Anyone who’s read this blog for any length of time knows my focus rests primarily on the inner texture and quality of my journey. Among other things, I’m a Druid, and sometimes I’ll post about a more outer-facing “Druid” subject — a sacred grove, an altar, images from a group ritual I took part in. But mostly I write about aspects of my own spiritual growth, or lack of it; about my questions, doubts, strategies, techniques, discoveries — things I hope are also useful in some degree to anyone who practices a spiritual path over time. Especially after the initial gloss has worn off, the honeymoon is past, the foothills are behind you, and the first outlines of your life’s work present themselves. And usually not in a form you expect, or even recognize right away.

This is the point when I find it’s often fitting to laugh helplessly, laugh so hard you end up gasping for breath. Or maybe it’s not fitting, but I do it anyway. Because you can’t take yourself too seriously. (Well, of course you can, and we all know those who do, but they’re often not the easiest people to be around. By the grace of forbearing friends and family, may I learn to grow out of my own vanity. If you’ve been with this blog long enough, you know most of what we work on falls into two categories, ego project or container issue.)

Enough of you recognize something of your own experience in what I write here that you keep coming back. Or at least you find the spectacle of my journey entertaining, because in fact it’s nothing like yours at all. You’re crafting a wand, planting a sustainable garden, protesting inert government officials to get off their asses, raising children to honour the earth and each other, or you’re single, widowed, newly launched into a different life than you foresaw, but living your path as best you can, in all its singular beauty and strangeness, in churches, temples, bedroom shrines, backyard altars, cathedrals of trees, holy places of the heart. You belong to a god or gods, or you’re non-theistic, you know the signs and songs and pass-words of your beliefs and practices and community, even if they no longer describe you fully, or maybe especially if they do.

Or you’re undergoing your own inner apprenticeship, something near-impossible to talk about, even with dear friends, and especially with family, who are often the last to know, or to come to grips with how dear Sue or Bill or Jimmie has “changed” and grown into something exotic and possibly uncomfortable and maybe more than a little threatening to an old dynamic that no longer works for all the people it used to link and to explain to each other. Or you’re bound firmly, as far as you can tell, in a circle that for whatever reason you need to stay in for now, in order to survive at all.
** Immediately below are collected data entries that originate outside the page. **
(* ===== verification/StdioFacts.v ===== *)
(** * Properties of formatted output

    A stream is a sequence of bytes ([out]); each formatting function appends a
    text ([field], [number_text]); a directive is parsed back from its text
    ([parse_spec_dir]); a format and its arguments render to a text
    ([renders]), and [vsnprintf] puts that text into its buffer. *)

From S2P Require Import Prelude CString Stdio.
Import String_core Ctype_core.

(** ** Streams as byte sequences *)

(** One character, as [fputc] puts it. *)
Definition putc1 (f : file) (ch : Z) : file :=
  set_write_ptr (u32 (write_ptr f + 1))
    (if write_ptr f <? write_end f then set_fmem (upd (fmem f) (write_ptr f) (u8 ch)) f else f).

Definition out (l : list Z) (f : file) : file := fold_left putc1 l f.

Lemma fputc_run ch f : fputc ch f = Ret (if ferror f then EOF else ch, putc1 f ch).
Proof.
  unfold fputc. rewrite bind_get.
  rewrite (bind_step (when _ _) _ f tt
    (if write_ptr f <? write_end f then set_fmem (upd (fmem f) (write_ptr f) (u8 ch)) f else f))
    by (by destruct (_ <? _)).
  rewrite bind_modify, bind_get.
  rewrite (bind_step (when _ _) _ _ tt (putc1 f ch)).
  - rewrite bind_get. unfold ret, ferror, putc1. by destruct (_ <? _).
  - unfold putc1. destruct (_ <? _); by destruct (_ || _).
Qed.

Lemma putc1_s8 f b : putc1 f (s8 b) = putc1 f b.
Proof.
  unfold putc1. do 3 f_equal. unfold u8, s8.
  replace ((b + 2 ^ 7) mod 2 ^ 8 - 2 ^ 7) with (b + (- ((b + 2 ^ 7) / 2 ^ 8)) * 2 ^ 8) by (zdiv).
  by rewrite Z_mod_plus_full.
Qed.

Lemma out_app l1 l2 f : out (l1 ++ l2) f = out l2 (out l1 f).
Proof. apply fold_left_app. Qed.

(** A stream with room for [n] more characters in the address space. *)
Record stream_ok (n : Z) (f : file) : Prop := {
  so_base : write_base f <= write_ptr f;
  so_room : 0 <= write_ptr f /\ write_ptr f + n < 2 ^ 32;
  so_error : error f = 0
}.

Lemma putc1_fields f ch :
  write_base (putc1 f ch) = write_base f /\ write_end (putc1 f ch) = write_end f
  /\ write_ptr (putc1 f ch) = u32 (write_ptr f + 1) /\ error (putc1 f ch) = error f
  /\ written_flushed_ct (putc1 f ch) = written_flushed_ct f.
Proof. unfold putc1. by destruct (_ <? _). Qed.

Lemma stream_ok_le n k f : k <= n -> stream_ok n f -> stream_ok k f.
Proof. intros H []. split; try done. lia. Qed.

Lemma putc1_ok n f ch : stream_ok (n + 1) f -> 0 <= n -> stream_ok n (putc1 f ch).
Proof.
  intros [H1 H2 H3] Hn. destruct (putc1_fields f ch) as (E1 & _ & E3 & E4 & _).
  split; rewrite ?E1, ?E3, ?E4; rewrite ?u32_small by lia; try done; lia.
Qed.

Lemma putc1_mem f ch x :
  fmem (putc1 f ch) x = if (x =? write_ptr f) && (x <? write_end f) then u8 ch else fmem f x.
Proof.
  unfold putc1. destruct (Z.ltb_spec (write_ptr f) (write_end f)); cbn.
  - unfold upd. destruct (Z.eqb_spec x (write_ptr f)) as [->|]; [|done]. by rewrite (proj2 (Z.ltb_lt _ _)).
  - destruct (Z.eqb_spec x (write_ptr f)) as [->|]; [|done]. by rewrite (proj2 (Z.ltb_ge _ _)).
Qed.
(* ===== verification/Console.v ===== *)
(** * Kernel messages

    Models [src/src/kernel/lib/printk.c], the serial port
    ([src/src/kernel/hardware/serial.c]), the keyboard lights
    ([src/src/kernel/hardware/keyboard.c]) and the layout of the screen
    ([src/src/lib/syslib/screenpos.h]).

    What the ports deliver is a parameter, the value of the [n]-th read; the bytes
    written are recorded with their ports. *)

From S2P Require Import Prelude CString Term Stdio StdioFacts Tprintf.

(** ** Ports *)

Record wire : Type := mk_wire { in_reads : nat; written : list (Z * Z) }.

Section Lines.

Context (line : nat -> Z).

Definition inb : M wire Z := fun s => Ret (u8 (line (in_reads s)), mk_wire (S (in_reads s)) (written s)).
Definition outb (port v : Z) : M wire unit := modify (fun s => mk_wire (in_reads s) (written s ++ [(port, u8 v)])).

Lemma inb_ok {B} (k : Z -> M wire B) s : bind inb k s = k (u8 (line (in_reads s))) (mk_wire (S (in_reads s)) (written s)).
Proof. reflexivity. Qed.

(** ** serial.c *)

Definition POFF_LINECTL : Z := 3.
Definition DBITS_8 : Z := 3.
Definition LINESTAT_THRE : Z := Z.shiftl 1 5.
Definition PORT_COM1 : Z := 0x3f8.

Definition serial_set_data_bits (port bits : Z) : M wire unit := outb (port + POFF_LINECTL) bits.

Fixpoint serial_wait_for_transmit_empty (fuel : nat) : M wire unit :=
  match fuel with
  | O => out_of_fuel
  | S f => linestat <-- inb ;; if truth (Z.land linestat LINESTAT_THRE) then ret tt else serial_wait_for_transmit_empty f
  end.

Definition serial_putc (fuel : nat) (port ch : Z) : M wire Z :=
  serial_wait_for_transmit_empty fuel ;;; outb port ch ;;; ret ch.

(** [for (; *str; str++) serial_putc(port, *str);] *)
Fixpoint serial_puts_loop (fuel : nat) (m : bmem) (port str : Z) (n : nat) : M wire unit :=
  match n with
  | O => out_of_fuel
  | S n' => if m str =? 0 then ret tt else serial_putc fuel port (s8 (m str)) ;;; serial_puts_loop fuel m port (str + 1) n'
  end.

Definition serial_puts (fuel : nat) (m : bmem) (port str : Z) : M wire unit :=
  if str =? 0 then ret tt else serial_set_data_bits port DBITS_8 ;;; serial_puts_loop fuel m port str fuel.

(** The transmitter is free again within [b] readings. *)
Definition drains (b : nat) : Prop := forall n, exists k, (k < b)%nat /\ truth (Z.land (u8 (line (n + k)%nat)) LINESTAT_THRE) = true.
All you know, to quote that Victorian or maybe Edwardian novel, is that for your family, you are no longer PLU — “People Like Us”. Elvis has left the building. The horses have broken through the fence and gallop, heedless of human cries, across the plain and away.

Or you’re not changing. Everything and everyone else has changed. You’re becoming more of who you’ve always been. Why can’t they see that?!

Right in the midst of such tumult, it can feel like the very last thing that’s happening is “what it’s all for”. Instead it feels the exact opposite of that. Let the dust settle and the rubble stop bouncing, though, and a different outline can begin to emerge.

(Try to map spiritual geography most people will recognize and you miss the mark 50% of the time. Still, in baseball, that’s a mightily impressive record.)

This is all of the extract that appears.